**THE TASK:** Every line of the material below, from the top through the line with "seconds since January", should be reproduced exactly.

**DATA EXTRACTS:**
--- START ---

(** * chatgpt-export-reader: the export-to-record transformation and the store

    A shallow embedding of [internal/importer] (timeline reconstruction and
    record normalisation) and of [internal/storage] (the merge policy of
    [Upsert]), together with the parts of Go's [strings], [math] and [time]
    packages that the two packages call.

    Conventions.
    - A Go [string] is a byte sequence: Rocq's [string], one [ascii] per byte.
      [len], slicing and [<] are bytewise, as in Go.
    - A [*float64] is [option float64]; a [float64] is an IEEE-754 binary64
      value, [spec_float] with precision 53 and maximal exponent 1024.
    - A [time.Time] in UTC without monotonic reading is the pair of its
      seconds since January 1, year 1 (an [int64]) and its nanoseconds.
    - Go maps are [gmap]s. The order in which [range] visits a map, the
      reading of the clock and the Unicode case tables are inputs of the
      functions that depend on them. *)

From Stdlib Require Import ZArith NArith Ascii String Floats.SpecFloat DecimalString.
From stdpp Require Import gmap strings list sorting.

Local Open Scope Z_scope.

(** ** Package [strings] *)

Module Strings.

Definition bytes (s : string) : list N :=
  N_of_ascii <$> list_ascii_of_string s.

Definition of_bytes (b : list N) : string :=
  string_of_list_ascii (ascii_of_N <$> b).

Definition len (s : string) : nat := String.length s.

(** [s[:n]] for [n <= len s]. *)
Definition slice_to (s : string) (n : nat) : string := String.substring 0 n s.

(** [s[n:]] for [n <= len s]. *)
Definition slice_from (s : string) (n : nat) : string :=
  String.substring n (len s - n) s.

Definition HasSuffix (s suffix : string) : bool :=
  (len suffix <=? len s)%nat
  && bool_decide (slice_from s (len s - len suffix) = suffix).

(** The table [asciiSpace]: tab, line feed, vertical tab, form feed,
    carriage return, space. *)
Definition asciiSpace (c : N) : bool :=
  match c with
  | 9 | 10 | 11 | 12 | 13 | 32 => true
  | _ => false
  end%N.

--- END ---

**REPLY:**
(** * chatgpt-export-reader: the export-to-record transformation and the store

    A shallow embedding of [internal/importer] (timeline reconstruction and
    record normalisation) and of [internal/storage] (the merge policy of
    [Upsert]), together with the parts of Go's [strings], [math] and [time]
    packages that the two packages call.

    Conventions.
    - A Go [string] is a byte sequence: Rocq's [string], one [ascii] per byte.
      [len], slicing and [<] are bytewise, as in Go.
    - A [*float64] is [option float64]; a [float64] is an IEEE-754 binary64
      value, [spec_float] with precision 53 and maximal exponent 1024.
    - A [time.Time] in UTC without monotonic reading is the pair of its
      seconds since January 1, year 1 (an [int64]) and its nanoseconds.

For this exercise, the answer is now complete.